(* ===== verification/Server.v ===== *)
(** * A server and its coroutines

    [Server] and [Server::Impl] (src/server.cpp, src/server_impl.hpp) as the owner of
    every coroutine on its io_context: the accept loop it starts, the sessions that
    loop (or a [Client] on the same context) starts, the request handlers sessions
    dispatch.  All go through one [TaskGroup]. *)

From S2P Require Import Prelude Nghttp2 Session TaskGroup Log Endpoints.

(** ** State *)

Inductive task_kind := KAccept | KSession (role : Role) | KHandler.

#[export] Instance task_kind_eq_dec : EqDecision task_kind.
Proof. solve_decision. Defined.

Record Server := mkServer {
  config_ : Config;
  tasks_ : tasks;                  (* the TaskGroup of ioc_ with what it tracks *)
  kinds : gmap nat task_kind;      (* observed: what each live coroutine is *)
  accepting : accept_phase;        (* where accept_loop() is *)
  stopped : bool;                  (* ioc_.stop() was called *)
}.

#[export] Instance server_eta : Eta Server := {| eta := fun s =>
  mkServer (config_ s) (tasks_ s) (kinds s) (accepting s) (stopped s) |}.

(** [group.spawn(executor, task)]. *)
Definition spawn_task (k : task_kind) (s : Server) : Server :=
  let t := tasks_ s in
  s <| tasks_ := mkTasks (spawn (group t)) ({[next_task t]} ∪ live t) (S (next_task t)) |>
    <| kinds := <[next_task t := k]> (kinds s) |>.

(** A coroutine returns, or ends in an exception. *)
Definition finish_task (i : nat) (exn : bool) (s : Server) : Server :=
  let t := tasks_ s in
  s <| tasks_ := mkTasks (on_finish exn (group t)) (live t ∖ {[i]}) (next_task t) |>
    <| kinds := delete i (kinds s) |>.

(** ** Operations *)

(** [Server::Impl::Impl]. *)
Definition Impl_new (c : Config) : Server := mkServer c tasks_new ∅ ADone false.

(** [Server::Impl::start]: the accept loop is suspended in its first accept. *)
Definition start (s : Server) : Server := (spawn_task KAccept s) <| accepting := AAccepting |>.

(** [Server::Server]. *)
Definition Server_new (c : Config) : Server := start (Impl_new c).

(** [Server::Impl::stop]. *)
Definition stop (s : Server) : Server := s <| stopped := true |>.

(** [ioc_.restart()], in the destructor. *)
Definition ioc_restart (s : Server) : Server := s <| stopped := false |>.

(** The first step of [Server::Impl::~Impl]. *)
Definition cancel_all (s : Server) : Server :=
  let t := tasks_ s in
  s <| tasks_ := mkTasks (request_stop (group t)) (live t) (next_task t) |>.

(** Sessions are started. *)
Definition perform_net (es : list net_effect) (s : Server) : Server :=
  foldl (fun s e => match e with
                    | spawn_session role _ _ => spawn_task (KSession role) s
                    | _ => s
                    end) s es.

(** A turn of the accept loop, which is the first coroutine of the group. *)
Definition accept_turn (r : accept_phase * list net_effect) (s : Server) : Server :=
  let s := (perform_net r.2 s) <| accepting := r.1 |> in
  match r.1 with ADone => finish_task 0 false s | _ => s end.

Inductive svev :=
| SvAccept (accept_ec : error_code)
| SvHandshake (handshake_ec : error_code) (alpn : string)
| SvConnect (tls : bool) (hostname : string) (connect_ec handshake_ec : error_code) (alpn : string)
| SvDispatch (session : nat)                (* dispatch_request() in a session *)
| SvFinish (task : nat) (exception : bool)  (* a session's run() or a handler ends *)
| SvStop
| SvRestart
| SvCancel.                                 (* the destructor asks everything to stop *)

Definition svstep (e : svev) (s : Server) : option Server :=
  match e with
  | SvAccept ec =>
      match accepting s with
      | AAccepting =>
          Some (accept_turn (accept_resume (config_ s) ec (stop_requested (group (tasks_ s)))) s)
      | _ => None
      end
  | SvHandshake ec alpn =>
      match accepting s with
      | AHandshaking => Some (accept_turn (handshake_resume (config_ s) ec alpn) s)
      | _ => None
      end
  | SvConnect tls hostname cec hec alpn => Some (perform_net (connect tls hostname cec hec alpn).2 s)
  | SvDispatch i =>
      if decide (kinds s !! i = Some (KSession server)) then Some (spawn_task KHandler s) else None
  | SvFinish i exn =>
      match kinds s !! i with
      | Some (KSession _) | Some KHandler => Some (finish_task i exn s)
      | _ => None
      end
  | SvStop => Some (stop s)
  | SvRestart => Some (ioc_restart s)
  | SvCancel => Some (cancel_all s)
  end.

Inductive svreach (c : Config) : Server -> Prop :=
| svreach_new : svreach c (Server_new c)
| svreach_step s e s' : svreach c s -> svstep e s = Some s' -> svreach c s'.

(** ** Everything is tracked *)

Record svinv (s : Server) : Prop := {
  sv_group : ginv (tasks_ s);
  sv_kinds i : i ∈ live (tasks_ s) <-> is_Some (kinds s !! i);
  sv_accept i : kinds s !! i = Some KAccept <-> i = 0 /\ accepting s <> ADone;
  sv_next : 0 < next_task (tasks_ s);
}.

Lemma svinv_spawn k s :
  svinv s -> k <> KAccept -> svinv (spawn_task k s).
Proof.
  intros [Hg Hk Ha Hn] Hne.
  assert (Hfresh : next_task (tasks_ s) ∉ live (tasks_ s))
    by (intros H%(gi_fresh _ Hg); lia).
  split; simpl.
  - by apply (ginv_step GSpawn (tasks_ s)).
  - intros i. rewrite elem_of_union, elem_of_singleton, Hk.
    destruct (decide (next_task (tasks_ s) = i)) as [->|Hi].
    + rewrite lookup_insert_eq. naive_solver.
    + rewrite lookup_insert_ne by done. naive_solver.
  - intros i. destruct (decide (next_task (tasks_ s) = i)) as [<-|Hi].
    + rewrite lookup_insert_eq. split; [congruence | lia].
    + by rewrite lookup_insert_ne.
  - lia.
Qed.

Lemma svinv_finish i exn s :
  svinv s -> i ∈ live (tasks_ s) -> kinds s !! i <> Some KAccept -> svinv (finish_task i exn s).
Proof.
  intros [Hg Hk Ha Hn] Hi Hne. split; simpl; try done.
  - apply (ginv_step (GFinish i exn) (tasks_ s)); [done|]. simpl. by rewrite decide_True.
  - intros j. rewrite elem_of_difference, elem_of_singleton, Hk.
    destruct (decide (i = j)) as [->|Hj].
    + rewrite lookup_delete_eq. split; [naive_solver | by intros [? ?]].
    + rewrite lookup_delete_ne by done. naive_solver.
  - intros j. destruct (decide (i = j)) as [->|Hj].
    + rewrite lookup_delete_eq. split; [done|]. intros H%Ha. congruence.
    + by rewrite lookup_delete_ne.
Qed.

Lemma svinv_net es s :
  svinv s -> svinv (perform_net es s) /\ accepting (perform_net es s) = accepting s.
Proof.
  revert s; induction es as [|e es IH]; intros s Hi; [done|]. cbn [perform_net foldl].
  destruct e as [|name|role o h]; try by apply IH.
  destruct (IH (spawn_task (KSession role) s)) as [H1 H2]; [by apply svinv_spawn | done].
Qed.

(** The accept loop goes on, or ends. *)
Lemma svinv_accept r s : svinv s -> accepting s <> ADone -> svinv (accept_turn r s).
Proof.
  intros Hi Hne. destruct (svinv_net r.2 s Hi) as [Hi' Ea]. unfold accept_turn.
  set (s1 := perform_net r.2 s) in *. clearbody s1. destruct Hi' as [Hg Hk Ha Hn].
  destruct r.1 eqn:Er; try (by split; simpl; try done; intros i; rewrite Ha, Ea; naive_solver).
  assert (H0 : kinds s1 !! 0 = Some KAccept) by (apply Ha; split; congruence).
  assert (Hl : 0 ∈ live (tasks_ s1)) by (apply Hk; rewrite H0; by eexists).
  split; simpl; try done.
  - apply (ginv_step (GFinish 0 false) (tasks_ s1)); [done|]. simpl. by rewrite decide_True.
  - intros j. rewrite elem_of_difference, elem_of_singleton, Hk.
    destruct (decide (0 = j)) as [<-|Hj].
    + rewrite lookup_delete_eq. split; [naive_solver | by intros [? ?]].
    + rewrite lookup_delete_ne by done. naive_solver.
  - intros j. destruct (decide (0 = j)) as [<-|Hj].
    + rewrite lookup_delete_eq. naive_solver.
    + rewrite lookup_delete_ne by done. rewrite Ha. naive_solver.
Qed.

Lemma svinv_step e s s' : svinv s -> svstep e s = Some s' -> svinv s'.
Proof.
  intros Hi Hs. destruct e as [ec|ec alpn|tls hn cec hec alpn|i|i exn| | |]; simpl in Hs.
  - destruct (accepting s) eqn:Ea; try done. injection Hs as <-. apply svinv_accept; congruence.
  - destruct (accepting s) eqn:Ea; try done. injection Hs as <-. apply svinv_accept; congruence.
  - injection Hs as <-. by apply svinv_net.
  - case_decide; [|done]. injection Hs as <-. by apply svinv_spawn.
  - destruct (kinds s !! i) as [[|r|]|] eqn:Ek; try done; injection Hs as <-;
      (apply svinv_finish; [done | apply (sv_kinds _ Hi); by rewrite Ek | congruence]).
  - injection Hs as <-. by destruct Hi.
  - injection Hs as <-. by destruct Hi.
  - injection Hs as <-. destruct Hi as [Hg Hk Ha Hn]. split; simpl; try done. by destruct Hg.
Qed.

Lemma svreach_inv c s : svreach c s -> svinv s.
Proof.
  induction 1 as [|s e s' _ IH Hs]; [|by apply (svinv_step e s)]. split; simpl.
  - apply (ginv_step GSpawn tasks_new); [apply ginv_new | done].
  - intros i. destruct (decide (0 = i)) as [<-|Hi].
    + rewrite lookup_insert_eq. set_solver.
    + rewrite lookup_insert_ne, lookup_empty by done. split; [set_solver | by intros [? ?]].
  - intros i. destruct (decide (0 = i)) as [<-|Hi].
    + rewrite lookup_insert_eq. naive_solver.
    + rewrite lookup_insert_ne, lookup_empty by done. naive_solver.
  - lia.
Qed.

(** ** What is alive *)

Definition is_session (k : task_kind) : bool := match k with KSession _ => true | _ => false end.
Definition is_handler (k : task_kind) : bool := match k with KHandler => true | _ => false end.
Definition is_accept (k : task_kind) : bool := match k with KAccept => true | _ => false end.

(** How many live coroutines are of a kind. *)
Definition alive (P : task_kind -> bool) (m : gmap nat task_kind) : nat :=
  size (filter (fun kv => P kv.2 = true) m).

Lemma alive_insert P i k m :
  m !! i = None -> alive P (<[i := k]> m) = (if P k then 1 else 0) + alive P m.
Proof.
  intros Hi. unfold alive. destruct (P k) eqn:E.
  - rewrite map_filter_insert_True by done. rewrite map_size_insert_None; [done|].
    rewrite map_lookup_filter, Hi. done.
  - rewrite map_filter_insert_not'; [done | simpl; congruence |]. intros y Hy. congruence.
Qed.

(** Every coroutine is of one kind. *)
Lemma size_by_kind m : size m = alive is_accept m + alive is_session m + alive is_handler m.
Proof.
  induction m as [|i k m Hi IH] using map_ind; [done|].
  rewrite map_size_insert_None, !alive_insert, IH by done. destruct k; simpl; lia.
Qed.

Lemma alive_accept s :
  svinv s -> alive is_accept (kinds s) = match accepting s with ADone => 0 | _ => 1 end.
Proof.
  intros [_ _ Ha _]. unfold alive.
  assert (E : filter (fun kv : nat * task_kind => is_accept kv.2 = true) (kinds s)
              = match accepting s with ADone => ∅ | _ => {[0 := KAccept]} end).
  { apply map_eq. intros i. apply option_eq. intros k. rewrite map_lookup_filter_Some. simpl.
    destruct (accepting s) eqn:Ea; rewrite ?lookup_empty, ?lookup_singleton_Some; (split;
      [intros [Hk Hp]; destruct k; try done; apply Ha in Hk; naive_solver |]).
    - intros [<- <-]. split; [by apply Ha | done].
    - intros [<- <-]. split; [by apply Ha | done].
    - done. }
  rewrite E. by destruct (accepting s); rewrite ?map_size_singleton, ?map_size_empty.
Qed.

(** C30 A server's task group accounts for everything that runs: in every state a server
    can reach, whatever was accepted, connected, dispatched, completed or cancelled,
    [count()] is the number of its live coroutines: one while the accept loop runs, one
    per session, one per request handler.  So the destructor's drain loop, which ends
    when [count()] is zero, ends with the accept loop, all sessions and all handlers
    finished; and once a stop was requested, the accept loop ends at its next failed
    accept. *)
Theorem server_tracks c s :
  svreach c s -> (N.of_nat (size (live (tasks_ s))) <= SIZE_MAX)%N ->
  count_ (group (tasks_ s))
    = N.of_nat (match accepting s with ADone => 0 | _ => 1 end
                + alive is_session (kinds s) + alive is_handler (kinds s)) /\
  (count_ (group (tasks_ s)) = 0%N <-> accepting s = ADone /\ kinds s = ∅) /\
  (forall e, accepting s = AAccepting -> stop_requested (group (tasks_ s)) = true ->
     exists s', svstep (SvAccept (Some e)) s = Some s' /\ accepting s' = ADone /\
       kinds s' !! 0 = None).
Proof.
  intros Hr Hb. pose proof (svreach_inv c s Hr) as Hi. pose proof Hi as [Hg Hk Ha Hn].
  destruct (ginv_zero _ Hg Hb) as [Hc _].
  assert (Hsize : size (live (tasks_ s)) = size (kinds s)).
  { rewrite <-(size_dom (D := gset nat) (kinds s)). f_equal. apply leibniz_equiv.
    intros i. by rewrite Hk, elem_of_dom. }
  rewrite Hc, Hsize, size_by_kind, alive_accept by done. split; [done|]. split.
  - split.
    + intros H. assert (H0 : size (kinds s) = 0) by (rewrite size_by_kind, alive_accept by done; lia).
      apply map_size_empty_inv in H0. split; [|done]. destruct (accepting s); (done || lia).
    + intros [-> ->]. done.
  - intros e Hacc Hstop. simpl. rewrite Hacc, Hstop. simpl. eexists. split; [done|]. simpl.
    split; [done | by rewrite lookup_delete_eq].
Qed.

(** ** A concrete server *)

Module ServerDemo.

Definition config : Config := Config_default <| handler := true |>.

(** Two connections, a dispatched request, a failed accept, a session that ends, a
    cancellation. *)
Definition evs : list svev :=
  [SvAccept None; SvDispatch 1; SvAccept (Some invalid_argument); SvAccept None;
   SvFinish 1 false; SvConnect false "" None None ""; SvCancel].

Definition after (evs : list svev) (s : Server) : option Server :=
  foldl (fun s e => match s with Some s => svstep e s | None => None end) (Some s) evs.

Lemma after_reach c evs s : after evs (Server_new c) = Some s -> svreach c s.
Proof.
  unfold after. revert s; induction evs as [|e evs IH] using rev_ind; intros s H.
  - injection H as <-. constructor.
  - rewrite foldl_app in H. destruct (foldl _ _ evs) as [s1|]; [|done].
    by apply (svreach_step c s1 e); [apply IH|].
Qed.

Definition s1 : Server := default (Server_new config) (after evs (Server_new config)).

Lemma server_tracks_witness :
  count_ (group (tasks_ s1)) = 4%N /\
  exists s', svstep (SvAccept (Some canceled)) s1 = Some s' /\ accepting s' = ADone.
Proof.
  destruct (server_tracks config s1) as (Hc & _ & H).
  - apply (after_reach config evs). by vm_compute.
  - by vm_compute.
  - split; [by vm_compute|].
    destruct (H canceled) as (s' & Hs & Ha & _); [by vm_compute | by vm_compute |].
    exists s'. split; [exact Hs | exact Ha].
Defined.

End ServerDemo.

_Aim of the exercise_. Start with the first line of the data and print every line exactly. The line containing "one [TaskGroup]. *)" is the last one to include.

_Solved problem_.
(* ===== verification/Server.v ===== *)
(** * A server and its coroutines

    [Server] and [Server::Impl] (src/server.cpp, src/server_impl.hpp) as the owner of
    every coroutine on its io_context: the accept loop it starts, the sessions that
    loop (or a [Client] on the same context) starts, the request handlers sessions
    dispatch.  All go through one [TaskGroup]. *)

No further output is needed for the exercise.